11. SEGMENT REPORTING:

The companys operations predominantly relate to trading in wheat and manufacturing & trading in wheat products. The Company has business segment as primary segment & geographical segment as secondary segment. Income and direct expenses in relation to segments is categorized based on item that are individually identifiable to that segment and based on their relationship to the operating activity of that segment. Certain expenses such as depreciation, financial charges which form part of a segment component of total expense, are not specifically allocable to specific segment on a reasonable basis, have been included under unallocated corporate expenses. Geographical revenues are segregated based on the location of the customer who is invoiced are in relation to which revenue is otherwise recognized.

12. ACCOUNTING OF LEASE:

Leases where the lessor effectively retains substantially all risks and benefits of the ownership over the lease term are classified as operating lease. Operating Jease payments are recognized as expenses in the profit and loss account on the straight-line basis over the lease term.

13. INCOME TAX:

- Tax expenses comprises of current, deferred and fringe benefit tax. Current tax and fringe benefit tax are measured at the amount expected to be paid to the tax authorities in accordance with the Income-tax act, 1961.
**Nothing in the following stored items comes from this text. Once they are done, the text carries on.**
(** What the storage of the provider, the file system and the duration
    probe answer during an upload. *)
Record UploadEnv := {
  (* get-audio-duration on the stored file, in seconds *)
  audioDuration : string -> Err + QArith_base.Q;
  (* POST manager/, made for the file at a path *)
  createReply : string -> Reply CreateData;
  (* fs.readFile *)
  readFault : string -> option Err;
  (* PUT <storage>/<fileId>/<filename> *)
  putReply : option string -> string -> Reply unit;
  (* GET manager/<fileId> *)
  storageReply : option string -> Reply StatusData
}.

Inductive Verdict : Type :=
| Pass                                          (* next() *)
| Reject (r : ApiResponse).

Definition validatorTypes : list string :=
  ["audio/flac"; "audio/wav"; "audio/wave"; "audio/x-wav"].

(** [MAX_DURATION] of [client/src/lib/constants.ts], in seconds. *)
Definition MAX_DURATION : QArith_base.Q := QArith_base.Qmake (30 * 60) 1.

Section Upload.
Variable env : Env.
Variable uenv : UploadEnv.

(** [validateAudioFile] ([middleware/upload.ts]) *)
Definition validateAudioFile (file : option UploadedFile) : M Verdict :=
  match file with
  | None =>
      ret (Reject {| api_status := 400;
                     api_body := ApiMessage "No file uploaded" |})
  | Some f =>
      if negb (existsb (String.eqb (u_mimetype f)) validatorTypes) then
        ret (Reject
               {| api_status := 400;
                  api_body := ApiMessage
                    "Invalid file type. Only FLAC and WAV files are supported." |})
      else
        try_catch
          (suspend env ;;               (* await import('get-audio-duration') *)
           suspend env ;;               (* await audioDuration.default(path) *)
           match audioDuration uenv (filePath (u_session f) (u_filename f)) with
           | inl e => throw e
           | inr duration =>
               if negb (QArith_base.Qle_bool duration MAX_DURATION) then
                 ret (Reject
                        {| api_status := 400;
                           api_body := ApiMessage
                             "Audio file exceeds maximum duration of 30 minutes" |})
               else ret Pass
           end)
          (fun error =>
             logError "Failed to validate audio file" error ;;
             ret (Reject
                    {| api_status := 400;
                       api_body := ApiMessage
                         "Error validating audio file. Please ensure the file is a valid FLAC or WAV file." |}))
  end.
(* ===== verification/_CoqProject ===== *)
-Q . S2P
Prelude.v
Float64.v
GoText.v
Model.v
MarketHours.v
Aggregator.v
TfBuilder.v
CircuitBreaker.v
Errors.v
Oms.v
Fill.v
RateLimiter.v
Underlying.v
Positions.v
Exec.v
Placement.v
ExecOps.v
Executor.v
Settlement.v
Signals.v
ExecFrame.v
ExecInvariant.v
ExecSafety.v
ExecAccounts.v
Portfolio.v
FeedMerger.v
FeedPacket.v
FeedSocket.v
FeedSocketOk.v
FeedGroup.v
Indicators.v
IndicatorEngine.v
IndicatorRecovery.v
ExitPolicy.v
RangeContext.v
SrContext.v
RangeBars.v
Nifty50SrState.v
Nifty50Sr.v
Nifty50SrEntry.v
Nifty50SrExit.v
Nifty50SrTrading.v
Nifty50SrRuns.v
ExitLevels.v
ExitScore.v
ExitTracker.v
ExitRunner.v
ExitRuns.v
ExitWatch.v
ExitWatchOk.v
ExitWatchTotal.v
ExitReplay.v
TgSignal.v
TgRuns.v
Regex.v
TgParse.v
TgPrompt.v
TgDecide.v
TgContexts.v
LlmScheduler.v
LlmSchedulerOk.v
TgRouter.v
TgRouterOk.v
TgPublished.v
StrategyEngine.v
OptionMath.v
OptionPicker.v
SrView.v
OptionModel.v
Backtest.v
BacktestOk.v
BacktestTotal.v
BacktestStats.v
StrikeCompare.v
PnlLedger.v
Analyst.v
- Deferred income taxes reflect the impact of current year timing differences between the taxable income and accounting income for the year and reversal of timing differences of earlier years, based on the tax rates that have been enacted or substantively enacted at the Balance Sheet date. Deferred tax assets are recognized only if there is reasonable certainty that sufficient future taxable income will be available, against which such deferred tax assets can be realized. If the Company has carry forward balance of unobserved depreciation and tax losses, all deferred tax assets are recognized only if there is virtual certainty supported by convincing evidence that they can be realized against future taxable profits. Unrecognized deferred tax assets of earlier years are reassessed and recognized to the extent that it has become reasonably certain or virtually certain, as the case may be that future taxable income will be available against which such deferred tax asset can be realized.

14. PROVISIONS:

Provision is recognized when the Company has a present obligation as a result of past events, it is probable that the outflow of resources will be required to settle this obligation, in respect of which reliable estimate can be made. The provision is not discounted at present value and are determined based on the best estimate as required to settle the obligation at the Balance Sheet date. These are reviewed at each Balance Sheet date and adjusted to reflect the current best estimate.

15. CONTINGENT LIABILITIES:

All known liabilities wherever material are provided for Liabilities that are material, whose future outcome cannot be ascertained with reasonable certainty are contingent and disclosed by way of notes to accounts.